_Task brief_: The response should be the lines of the data, starting at the first and ending at the one that contains "Employee.name (employee_at st'", copied without change.
=== Section Start ===
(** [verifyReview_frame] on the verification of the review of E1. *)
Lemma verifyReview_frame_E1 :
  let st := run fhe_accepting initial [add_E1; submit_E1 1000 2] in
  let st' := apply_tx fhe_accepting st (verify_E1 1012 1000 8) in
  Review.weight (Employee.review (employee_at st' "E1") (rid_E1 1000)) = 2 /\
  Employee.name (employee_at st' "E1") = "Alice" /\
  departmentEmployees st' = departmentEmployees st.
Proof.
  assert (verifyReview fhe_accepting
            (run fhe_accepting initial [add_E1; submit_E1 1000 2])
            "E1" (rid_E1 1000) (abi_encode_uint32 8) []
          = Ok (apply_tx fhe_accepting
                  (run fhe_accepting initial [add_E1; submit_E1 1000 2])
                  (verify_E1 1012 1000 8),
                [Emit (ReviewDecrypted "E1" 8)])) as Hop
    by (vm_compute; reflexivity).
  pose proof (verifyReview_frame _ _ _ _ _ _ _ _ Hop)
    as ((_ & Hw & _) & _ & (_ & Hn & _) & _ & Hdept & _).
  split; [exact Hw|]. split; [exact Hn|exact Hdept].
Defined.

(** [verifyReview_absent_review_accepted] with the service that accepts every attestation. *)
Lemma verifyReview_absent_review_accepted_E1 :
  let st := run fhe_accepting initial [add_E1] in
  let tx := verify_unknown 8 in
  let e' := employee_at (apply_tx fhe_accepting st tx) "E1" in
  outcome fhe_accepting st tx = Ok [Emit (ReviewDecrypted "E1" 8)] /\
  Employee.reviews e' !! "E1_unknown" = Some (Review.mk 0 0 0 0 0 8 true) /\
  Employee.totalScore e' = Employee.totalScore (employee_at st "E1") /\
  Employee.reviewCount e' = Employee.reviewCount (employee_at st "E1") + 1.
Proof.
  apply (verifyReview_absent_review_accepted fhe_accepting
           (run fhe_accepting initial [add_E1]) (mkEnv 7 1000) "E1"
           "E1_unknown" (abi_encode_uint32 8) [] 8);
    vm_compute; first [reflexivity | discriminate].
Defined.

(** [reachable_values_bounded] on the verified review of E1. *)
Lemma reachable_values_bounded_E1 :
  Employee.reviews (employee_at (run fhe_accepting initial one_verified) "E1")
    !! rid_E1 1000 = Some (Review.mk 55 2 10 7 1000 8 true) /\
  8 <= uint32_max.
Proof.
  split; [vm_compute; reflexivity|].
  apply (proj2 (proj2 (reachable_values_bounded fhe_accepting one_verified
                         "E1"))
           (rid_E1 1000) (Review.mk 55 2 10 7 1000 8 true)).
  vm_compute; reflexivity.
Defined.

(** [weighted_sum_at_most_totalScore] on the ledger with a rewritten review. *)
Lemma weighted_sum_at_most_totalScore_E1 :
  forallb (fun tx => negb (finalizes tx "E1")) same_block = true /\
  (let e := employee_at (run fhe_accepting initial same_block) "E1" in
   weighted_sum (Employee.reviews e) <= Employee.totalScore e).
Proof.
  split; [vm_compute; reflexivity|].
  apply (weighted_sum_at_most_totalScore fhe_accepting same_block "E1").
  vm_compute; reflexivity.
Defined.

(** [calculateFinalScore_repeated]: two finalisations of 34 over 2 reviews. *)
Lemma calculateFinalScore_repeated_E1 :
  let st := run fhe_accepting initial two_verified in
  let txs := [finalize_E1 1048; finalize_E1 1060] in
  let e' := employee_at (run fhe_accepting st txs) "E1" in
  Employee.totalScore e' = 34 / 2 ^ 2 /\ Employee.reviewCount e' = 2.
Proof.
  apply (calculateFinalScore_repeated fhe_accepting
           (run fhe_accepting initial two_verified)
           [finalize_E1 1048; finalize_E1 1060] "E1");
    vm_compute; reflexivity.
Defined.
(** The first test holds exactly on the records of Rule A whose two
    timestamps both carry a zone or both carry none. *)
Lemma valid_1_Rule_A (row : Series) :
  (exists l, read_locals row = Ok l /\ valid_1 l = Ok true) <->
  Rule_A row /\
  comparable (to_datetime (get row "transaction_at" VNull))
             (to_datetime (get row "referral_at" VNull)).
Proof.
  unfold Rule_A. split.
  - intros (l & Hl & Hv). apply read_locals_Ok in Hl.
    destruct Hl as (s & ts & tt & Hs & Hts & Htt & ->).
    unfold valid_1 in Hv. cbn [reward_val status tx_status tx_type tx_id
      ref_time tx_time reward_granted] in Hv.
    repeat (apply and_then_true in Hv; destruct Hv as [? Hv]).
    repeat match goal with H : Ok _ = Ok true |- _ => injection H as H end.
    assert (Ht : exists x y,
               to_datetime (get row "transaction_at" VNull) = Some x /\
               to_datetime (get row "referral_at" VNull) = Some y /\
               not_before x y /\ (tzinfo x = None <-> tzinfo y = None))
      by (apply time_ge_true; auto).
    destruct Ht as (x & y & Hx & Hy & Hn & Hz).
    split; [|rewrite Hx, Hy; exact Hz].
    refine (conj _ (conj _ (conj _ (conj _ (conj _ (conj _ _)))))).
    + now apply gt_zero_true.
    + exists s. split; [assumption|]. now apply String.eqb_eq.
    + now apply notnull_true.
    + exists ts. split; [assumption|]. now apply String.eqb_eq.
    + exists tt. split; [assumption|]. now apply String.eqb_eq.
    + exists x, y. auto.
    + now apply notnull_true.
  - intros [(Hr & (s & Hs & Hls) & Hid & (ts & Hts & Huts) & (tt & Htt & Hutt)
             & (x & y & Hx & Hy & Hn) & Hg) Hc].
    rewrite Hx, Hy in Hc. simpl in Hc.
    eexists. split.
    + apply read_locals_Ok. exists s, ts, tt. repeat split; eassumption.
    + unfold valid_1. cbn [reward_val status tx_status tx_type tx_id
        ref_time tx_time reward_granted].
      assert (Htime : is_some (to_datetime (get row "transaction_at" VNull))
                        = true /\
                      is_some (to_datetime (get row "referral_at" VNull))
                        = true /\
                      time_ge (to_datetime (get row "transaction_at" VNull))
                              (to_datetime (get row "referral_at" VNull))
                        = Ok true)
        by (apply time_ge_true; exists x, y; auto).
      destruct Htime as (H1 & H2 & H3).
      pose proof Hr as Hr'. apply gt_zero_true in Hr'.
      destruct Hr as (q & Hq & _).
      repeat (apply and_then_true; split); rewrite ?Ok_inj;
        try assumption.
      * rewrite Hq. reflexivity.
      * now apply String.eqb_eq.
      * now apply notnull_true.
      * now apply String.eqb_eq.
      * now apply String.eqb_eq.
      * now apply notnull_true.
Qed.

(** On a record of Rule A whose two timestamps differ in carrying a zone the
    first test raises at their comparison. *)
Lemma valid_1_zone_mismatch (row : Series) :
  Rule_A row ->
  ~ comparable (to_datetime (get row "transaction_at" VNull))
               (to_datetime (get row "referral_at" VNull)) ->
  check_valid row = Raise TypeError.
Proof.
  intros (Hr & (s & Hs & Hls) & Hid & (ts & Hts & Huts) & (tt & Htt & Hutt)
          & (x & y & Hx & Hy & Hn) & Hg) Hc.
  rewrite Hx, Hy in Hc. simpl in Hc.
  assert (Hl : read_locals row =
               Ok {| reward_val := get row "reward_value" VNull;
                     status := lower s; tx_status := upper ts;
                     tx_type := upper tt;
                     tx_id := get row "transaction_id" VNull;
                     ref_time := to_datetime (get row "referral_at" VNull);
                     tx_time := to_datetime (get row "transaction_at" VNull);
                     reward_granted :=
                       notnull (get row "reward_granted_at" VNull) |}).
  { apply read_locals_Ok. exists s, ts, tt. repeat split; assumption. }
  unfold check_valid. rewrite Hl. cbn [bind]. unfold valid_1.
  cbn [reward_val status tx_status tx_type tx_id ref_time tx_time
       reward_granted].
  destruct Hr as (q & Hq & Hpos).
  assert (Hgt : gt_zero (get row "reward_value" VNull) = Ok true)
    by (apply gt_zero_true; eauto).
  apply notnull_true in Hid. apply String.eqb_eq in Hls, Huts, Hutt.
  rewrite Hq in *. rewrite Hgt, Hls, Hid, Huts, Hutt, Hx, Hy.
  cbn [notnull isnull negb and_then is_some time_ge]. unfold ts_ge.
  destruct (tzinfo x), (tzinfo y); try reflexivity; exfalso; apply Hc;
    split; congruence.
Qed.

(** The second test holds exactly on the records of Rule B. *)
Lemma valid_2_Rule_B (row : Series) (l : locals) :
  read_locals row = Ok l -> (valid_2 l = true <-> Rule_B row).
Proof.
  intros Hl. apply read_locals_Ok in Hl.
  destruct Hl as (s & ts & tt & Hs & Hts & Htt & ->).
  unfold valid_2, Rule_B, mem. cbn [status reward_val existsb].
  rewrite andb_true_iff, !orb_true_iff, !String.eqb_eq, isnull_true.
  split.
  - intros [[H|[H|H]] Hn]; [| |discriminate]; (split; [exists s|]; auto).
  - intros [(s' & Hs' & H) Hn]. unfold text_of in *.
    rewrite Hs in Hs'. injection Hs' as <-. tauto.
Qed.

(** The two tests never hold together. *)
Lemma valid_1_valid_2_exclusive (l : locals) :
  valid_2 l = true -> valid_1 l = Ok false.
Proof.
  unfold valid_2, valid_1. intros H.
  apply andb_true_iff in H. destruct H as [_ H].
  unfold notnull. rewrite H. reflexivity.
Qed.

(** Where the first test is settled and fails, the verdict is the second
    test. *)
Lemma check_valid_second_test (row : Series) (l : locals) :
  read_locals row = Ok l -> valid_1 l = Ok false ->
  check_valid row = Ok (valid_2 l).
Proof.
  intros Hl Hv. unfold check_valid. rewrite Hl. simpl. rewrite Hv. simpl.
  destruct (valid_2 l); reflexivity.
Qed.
=== Section End ===
_Task solution_:
(** [verifyReview_frame] on the verification of the review of E1. *)
Lemma verifyReview_frame_E1 :
  let st := run fhe_accepting initial [add_E1; submit_E1 1000 2] in
  let st' := apply_tx fhe_accepting st (verify_E1 1012 1000 8) in
  Review.weight (Employee.review (employee_at st' "E1") (rid_E1 1000)) = 2 /\
  Employee.name (employee_at st' "E1") = "Alice" /\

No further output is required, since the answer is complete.